This page uses content from the Eric Blore biography page on the English version of Wikipedia and is licensed under the GNU Free Documentation License. This list of authors can be seen in the page history. Rotten Tomatoes disclaims any and all warranties as to the accuracy or reliability of the content.

Eric Blore (December 23, 1887 - March 2, 1959) was an English comic actor. Blore was born in London.

He worked as an insurance agent for a time. He gained theater experience while touring Australia. Eventually he appeared in several shows and revues in England. In 1923 he went to the United States and began playing character roles on Broadway. After the death of his first wife, Violet Winter, he married Clara Mackin in 1926.

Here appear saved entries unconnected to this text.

(* ===== verification/LabelMap.v ===== *)
(** * The label map (src/include/buxn/jit/label_map.h)

    [buxn_pc_to_label]: the label that closest precedes an address; and the
    reader of the [.sym] file that fills the map (the loop of [boot] in
    src/src/cli.c), whose reference is the format it parses. *)
From S2P Require Import Prelude Bytes.

(** [name_len] is the length of [name]. *)
Record buxn_label_map_entry_t := mkLabel { addr : Z; name : list Z }.

Definition name_len (e : buxn_label_map_entry_t) : Z := Z.of_nat (length (name e)).

Record buxn_label_map_t := mkLabelMap { size : Z; entries : list buxn_label_map_entry_t }.

(** ** Lookup *)

Definition at_sign : Z := 0x40.

(** The first three conditions of the loop. *)
Definition is_candidate (pc : Z) (e : buxn_label_map_entry_t) : bool :=
  (0x00ff <? addr e) &&
  ((0 <? name_len e) && negb (nth 0 (name e) 0 =? at_sign)) &&
  (addr e <=? pc).

(** The body of the loop. *)
Definition closer (pc : Z) (closest : option buxn_label_map_entry_t) (e : buxn_label_map_entry_t) :
    option buxn_label_map_entry_t :=
  if is_candidate pc e && (match closest with Some c => addr c | None => 0 end <? addr e)
  then Some e else closest.

(** [for (uint16_t i = 0; i < label_map->size; ++i)]; the array has at least
    [size] entries. *)
Definition buxn_pc_to_label (label_map : buxn_label_map_t) (pc : Z) : option buxn_label_map_entry_t :=
  fold_left (closer pc) (take (Z.to_nat (size label_map)) (entries label_map)) None.

(** The specification: the first of the candidates with the greatest address. *)
Definition closest_label (l : list buxn_label_map_entry_t) (pc : Z) (r : option buxn_label_map_entry_t) : Prop :=
  match r with
  | None => Forall (fun e => is_candidate pc e = false) l
  | Some e =>
      exists before after, l = before ++ e :: after /\ is_candidate pc e = true /\
        Forall (fun d => is_candidate pc d = true -> addr d < addr e) before /\
        Forall (fun d => is_candidate pc d = true -> addr d <= addr e) after
  end.

Lemma candidate_addr pc e : is_candidate pc e = true -> 0xff < addr e.
Proof. unfold is_candidate. rewrite !andb_true_iff, Z.ltb_lt. naive_solver. Qed.

Lemma closer_step pc l r e :
  closest_label l pc r -> closest_label (l ++ [e]) pc (closer pc r e).
Proof.
  intros Hr. unfold closer. destruct (is_candidate pc e) eqn:He; simpl.
  2:{ destruct r as [d|]; simpl in *.
      - destruct Hr as (b & a & -> & Hd & Hb & Ha). exists b, (a ++ [e]). rewrite <- app_assoc.
        split_and!; try done. apply Forall_app. split; [done|]. apply Forall_singleton. congruence.
      - apply Forall_app. split; [done|]. by apply Forall_singleton. }
  destruct r as [d|]; simpl in *.
  - destruct Hr as (b & a & -> & Hd & Hb & Ha). destruct (Z.ltb_spec (addr d) (addr e)) as [Hlt|Hge].
    + exists (b ++ d :: a), []. split_and!; [done|done| |by apply Forall_nil_2].
      apply Forall_app. split; [|apply Forall_cons; split; [done|]]; eapply Forall_impl; eauto; cbn; intros x Hx Hc; specialize (Hx Hc); lia.
    + exists b, (a ++ [e]). rewrite <- app_assoc. split_and!; try done.
      apply Forall_app. split; [done|]. by apply Forall_singleton.
  - pose proof (candidate_addr _ _ He). destruct (Z.ltb_spec 0 (addr e)); [|lia].
    exists l, []. split_and!; [done|done| |by apply Forall_nil_2].
    eapply Forall_impl; [done|]. cbn. congruence.
Qed.

Lemma fold_closer pc l done r :
  closest_label done pc r -> closest_label (done ++ l) pc (fold_left (closer pc) l r).
Proof.
  revert done r. induction l as [|e l IH]; intros dn r Hr; simpl; [by rewrite app_nil_r|].
  rewrite cons_middle, app_assoc. apply IH. by apply closer_step.
Qed.

(** ** The [.sym] file *)

(** The characters up to a NUL: [None] when the file ends before one. *)
Fixpoint read_name (file : list Z) : option (list Z * list Z) :=
  match file with
  | [] => None
  | ch :: file =>
      if ch =? 0 then Some ([], file)
      else match read_name file with
           | Some (n, rest) => Some (ch :: n, rest)
           | None => None
           end
  end.

(** The loop of [boot]; an iteration reads at least three bytes, so the length
    of the file is enough fuel. *)
Fixpoint read_symbols (fuel : nat) (file : list Z) : list buxn_label_map_entry_t :=
  match fuel with
  | O => []
  | S fuel =>
      match file with
      | hi :: lo :: file =>
          match read_name file with
          | Some (n, rest) => mkLabel (Z.lor (Z.shiftl hi 8) lo) n :: read_symbols fuel rest
          | None => []
          end
      | _ => []
      end
  end.

Definition read_label_map (file : list Z) : buxn_label_map_t :=
  let l := read_symbols (length file) file in
  mkLabelMap (u16 (Z.of_nat (length l))) l.

(** What the assembler writes for a label. *)
Definition encode_label (e : buxn_label_map_entry_t) : list Z :=
  [Z.shiftr (addr e) 8; Z.land (addr e) 0xff] ++ name e ++ [0].

Definition label_ok (e : buxn_label_map_entry_t) : Prop := is_u16 (addr e) /\ no_nul (name e).

#[export] Instance label_ok_dec e : Decision (label_ok e).
Proof. unfold label_ok, is_u16. apply _. Defined.

Lemma read_name_app n rest : no_nul n -> read_name (n ++ 0 :: rest) = Some (n, rest).
Proof.
  induction 1 as [|ch n Hch _ IH]; simpl; [done|].
  destruct (Z.eqb_spec ch 0); [done|]. by rewrite IH.
Qed.

Lemma short_halves a : is_u16 a -> Z.lor (Z.shiftl (Z.shiftr a 8) 8) (Z.land a 0xff) = a.
Proof.
  intros Ha. apply Z.bits_inj'. intros n Hn. rewrite Z.lor_spec, Z.land_spec.
  change 0xff with (Z.ones 8). rewrite Z.testbit_ones_nonneg by lia.
  destruct (Z.ltb_spec n 8).
  - rewrite Z.shiftl_spec_low by done. by rewrite andb_true_r.
  - rewrite Z.shiftl_spec, Z.shiftr_spec by lia. rewrite andb_false_r, orb_false_r. f_equal. lia.
Qed.

Lemma read_symbols_app l file fuel :
  Forall label_ok l -> (length l <= fuel)%nat ->
  read_symbols fuel (concat (encode_label <$> l) ++ file) = l ++ read_symbols (fuel - length l) file.
Proof.
  intros Hl. revert fuel. induction Hl as [|e l [Ha Hn] _ IH]; intros fuel Hf; simpl.
  - by rewrite Nat.sub_0_r.
  - destruct fuel as [|fuel]; simpl in Hf; [lia|].
    rewrite <- !app_assoc. simpl. rewrite read_name_app by done.
    rewrite short_halves by done. rewrite IH by lia. by destruct e.
Qed.

Lemma read_symbols_tail fuel file :
  (length file < 2)%nat \/ read_name (drop 2 file) = None -> read_symbols fuel file = [].
Proof.
  destruct fuel as [|fuel]; [done|]. destruct file as [|hi [|lo file]]; simpl; [done..|].
  change (drop 0 file) with file. by intros [?| ->]; [lia|].
Qed.

Lemma read_label_map_encode l tail :
  Forall label_ok l -> ((length tail < 2)%nat \/ read_name (drop 2 tail) = None) ->
  read_label_map (concat (encode_label <$> l) ++ tail) = mkLabelMap (u16 (Z.of_nat (length l))) l.
Proof.
  intros Hl Ht. unfold read_label_map.
  assert (length l <= length (concat (encode_label <$> l) ++ tail))%nat.
  { rewrite length_app. clear. induction l as [|e l IH]; [simpl; lia|].
    rewrite fmap_cons. cbn [concat length]. rewrite length_app. unfold encode_label at 1.
    rewrite length_app. cbn [length]. lia. }
  rewrite read_symbols_app, read_symbols_tail, app_nil_r by done. done.
Qed.

(** ** The component's theorems *)

(** C33: [buxn_pc_to_label] gives the label that precedes an address most closely,
    the first of those with its address, and only labels outside of the zero
    page with a name that does not start with [@]; it gives none exactly when
    the map has no such label. *)
Theorem pc_to_label_correct label_map pc :
  closest_label (take (Z.to_nat (size label_map)) (entries label_map)) pc (buxn_pc_to_label label_map pc).
Proof. apply (fold_closer pc _ [] None). by apply Forall_nil_2. Qed.

(** C32: Reading back a [.sym] file gives the labels it was written from, also when
    the file ends in the middle of another label; the size of the map is their
    number modulo 2^16. *)
Theorem read_label_map_roundtrip l tail :
  Forall label_ok l -> ((length tail < 2)%nat \/ read_name (drop 2 tail) = None) ->
  read_label_map (concat (encode_label <$> l) ++ tail) = mkLabelMap (u16 (Z.of_nat (length l))) l.
Proof. apply read_label_map_encode. Qed.

Lemma read_label_map_roundtrip_witness :
  read_label_map (concat (encode_label <$> [mkLabel 0x100 (chars "main"); mkLabel 0x203 (chars "loop")]) ++ [1; 2; 3]) =
    mkLabelMap (u16 2) [mkLabel 0x100 (chars "main"); mkLabel 0x203 (chars "loop")].
Proof.
  apply (read_label_map_roundtrip [mkLabel 0x100 (chars "main"); mkLabel 0x203 (chars "loop")] [1; 2; 3]).
  - apply (bool_decide_unpack _). vm_compute. exact I.
  - right. reflexivity.
Defined.

(** A file with 65536 labels gives an empty map: [(uint16_t)] of their number
    is zero. *)
Lemma too_many_labels l :
  Forall label_ok l -> length l = Z.to_nat 65536 ->
  forall pc, buxn_pc_to_label (read_label_map (concat (encode_label <$> l))) pc = None.
Proof.
  intros Hl Hlen pc. rewrite <- (app_nil_r (concat _)), read_label_map_encode; [|done|left; simpl; lia].
  unfold buxn_pc_to_label. rewrite Hlen, Z2Nat.id by discriminate. reflexivity.
Qed.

He moved onto film and appeared in over eighty Hollywood films. Blore, in his role as an English butler, appeared more frequently than any other supporting player in the series of Fred Astaire and Ginger Rogers musicals at RKO, five of nine. Some of his most memorable on-screen moments took place in Top Hat (1935) and Shall We Dance (1937). He reprised this role with Astaire for a final time in The Sky's the Limit (1943), delivering the line: "If I were not such a gentleman's gentleman, I could be such a cad's cad". Other memorable roles included Sir Alfred McGlennan Keith in the Preston Sturges film The Lady Eve (1941) with Barbara Stanwyck and Henry Fonda, and a small part as Charles Kimble in the second of the seven Bing Crosby-Bob Hope "Road" films, Road to Zanzibar (1941).

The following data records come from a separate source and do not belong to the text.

(** C25: The end of a block registers it: one new block in front of gdb's list,
    which stays properly doubly linked, and of the hook's own; gdb is told once
    with the block as the relevant entry; the block describes the code: its
    name comes from the closest label, and it has a line for each recorded
    opcode, in order, with the file of the symbol that covers it.  Nothing
    recorded is left for the next block. *)
Theorem gdb_end_block_correct d ids mine l u v resolve addr code_start code_size :
  Registered d ids mine -> Mapped (addr_mappings d) l u v -> symtab_sorted (symtab d) ->
  Forall (fun m => is_Some (covering (symtab d) (AddrMapping.addr m))) l ->
  exists d' v', buxn_jit_gdb_end_block resolve addr code_start code_size d = Ok (tt, d') /\
    let new := length (info_blocks d) in
    Registered d' (new :: ids) (new :: mine) /\
    events d' = events d ++ [(JIT_REGISTER_FN, Some new)] /\
    infos d' = infos d ++ [mkInfo addr code_start code_size (gdb_block_name addr (label_map d))
      (line_of (symtab d) resolve <$> l)] /\
    Mapped (addr_mappings d') [] [] v'.
Proof.
  intros Hreg Hm Hsort Hcov. set (new := length (info_blocks d)).
  match goal with |- exists d' v', _ /\ @?R d' v' =>
    assert (wp (buxn_jit_gdb_end_block resolve addr code_start code_size) (fun _ d' => exists v', R d' v') d) as Hwp end.
  2:{ apply wp_elim in Hwp as ([] & d' & E & v' & Hpost). by exists d', v'. }
  pose proof (fun i => registered_lt d ids mine i Hreg) as Hlt. destruct Hreg as [[x Hl] Hmine Hu Hmu Hsub Hflag].
  unfold buxn_jit_gdb_end_block. apply wp_bind, wp_gets, wp_bind, wp_gets, wp_bind.
  eapply wp_collect_lines; [done..|]. intros ms hi v' Hms.
  apply wp_bind, wp_gets, wp_bind, wp_modify, wp_bind, wp_gets, wp_bind, wp_modify, wp_bind, wp_modify. fold new.
  set (nb := mkInfoBlock None None None _).
  set (h := alter (set_block_next (blocks d)) new (info_blocks d ++ [nb])).
  destruct (fresh_cell (info_blocks d) ids (set_block_next (blocks d)) nb Hlt) as (Hnew & Hnb & Hkeep).
  fold new h in Hnew, Hnb, Hkeep.
  eapply (wp_register_entry _ ids new); [|done|done|exact Hnb|done|].
  { exists x. eapply dseg_frame; [|exact Hl]. intros i b Hi Hb. exists b. split; [by apply Hkeep|done]. }
  intros h' Hl' E1 E2. exists v'.
  change (block_next <$> h' = block_next <$> h) in E1. change (debug_info <$> h' = debug_info <$> h) in E2.
  split; [split; try done|split; [done|split; [|exact Hms]]].
  - change (seg block_next h' (Some new) (new :: mine) None). split; [done|].
    destruct (fmap_lookup_eq _ _ _ _ _ E1 Hnb) as (c & Hc & E). exists c. split; [done|]. rewrite E.
    cbn. eapply seg_frame; [|exact Hmine]. intros i b Hi Hb. eapply fmap_lookup_eq; [done|]. auto.
  - by apply NoDup_cons.
  - apply NoDup_cons. auto.
  - intros i. rewrite !elem_of_cons. naive_solver.
  - unfold infos. cbn [info_blocks set_info_blocks]. change (debug_info <$> h' = infos d ++ [debug_info nb]).
    rewrite E2. unfold h. rewrite fmap_alter_same by done. unfold infos. by rewrite fmap_app.
Qed.

(** C26: The cleanup of a hook tells gdb about each of its blocks once and takes
    them out of the list: the blocks of the other hooks stay linked in order.
    The head of the list is not written, so it still leads to that list when
    the block in front belongs to another hook. *)
Theorem gdb_cleanup_correct d ids mine :
  Registered d ids mine ->
  exists d', buxn_jit_cleanup_gdb_hook d = Ok (tt, d') /\ unregistered d mine d' /\
    action_flag d' = JIT_NOACTION /\
    dlist (info_blocks d') (head (others mine ids)) (others mine ids) /\
    ((forall i, head ids = Some i -> i ∉ mine) -> dlist (info_blocks d') (first_entry d') (others mine ids)).
Proof.
  intros [Hl Hmine Hu Hmu Hsub Hflag]. pose proof (dlist_head _ _ _ Hl) as Hhead.
  match goal with |- exists d', _ /\ @?R d' =>
    assert (wp buxn_jit_cleanup_gdb_hook (fun _ d' => R d') d) as Hwp end.
  2:{ apply wp_elim in Hwp as ([] & d' & E & Hpost). by exists d'. }
  unfold buxn_jit_cleanup_gdb_hook. apply wp_bind, wp_gets, wp_bind, wp_gets, wp_bind, wp_modify, wp_bind.
  eapply wp_mono; [apply (wp_cleanup_blocks _ mine _ ids)|].
  - apply nodup_length; [done|]. intros i Hi. by eapply seg_in_heap.
  - exact Hmine.
  - done.
  - by rewrite <- Hhead.
  - done.
  - done.
  - done.
  - intros _ d' [Hun Hd']. apply wp_modify. split_and!; [done|done|exact Hd'|].
    intros Hfront. assert (first_entry d' = first_entry d) as Ef by apply Hun.
    cbn [first_entry set_action_flag info_blocks]. rewrite Ef, Hhead.
    destruct ids as [|i ids]; [exact Hd'|]. specialize (Hfront i eq_refl).
    assert (head (others mine (i :: ids)) = Some i) as Eh.
    { unfold others. cbn [List.filter]. by rewrite bool_decide_false. }
    rewrite Eh in Hd'. exact Hd'.
Qed.
End Correct.

(** ** Witnesses: two hooks of one process *)

#[local] Existing Instance demo_symtab.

Blore died of a heart attack, at age 71, on March 2, 1959 in Hollywood, California.

His death caused an unexpected stir, quite independent of his fame. The young Kenneth Tynan, writing for the New Yorker, had recently made a mistaken reference to ‘the late Eric Blore’, and this got past the normally vigilant checking department. When Blore’s lawyer demanded a retraction, the editor had no choice but to pass this demand on to Tynan, pointing out in a fury that this was the first retraction ever to appear in that uniquely authoritative magazine. In disgrace, Tynan prepared a major apology, to appear prominently in the next issue. On the eve of publication, when the edition was printed and ready for delivery, Blore dropped dead. So next morning, the daily papers announced Blore’s death, while the New Yorker apologised for any insult to Mr. Blore’s feelings through their erroneous report of his demise.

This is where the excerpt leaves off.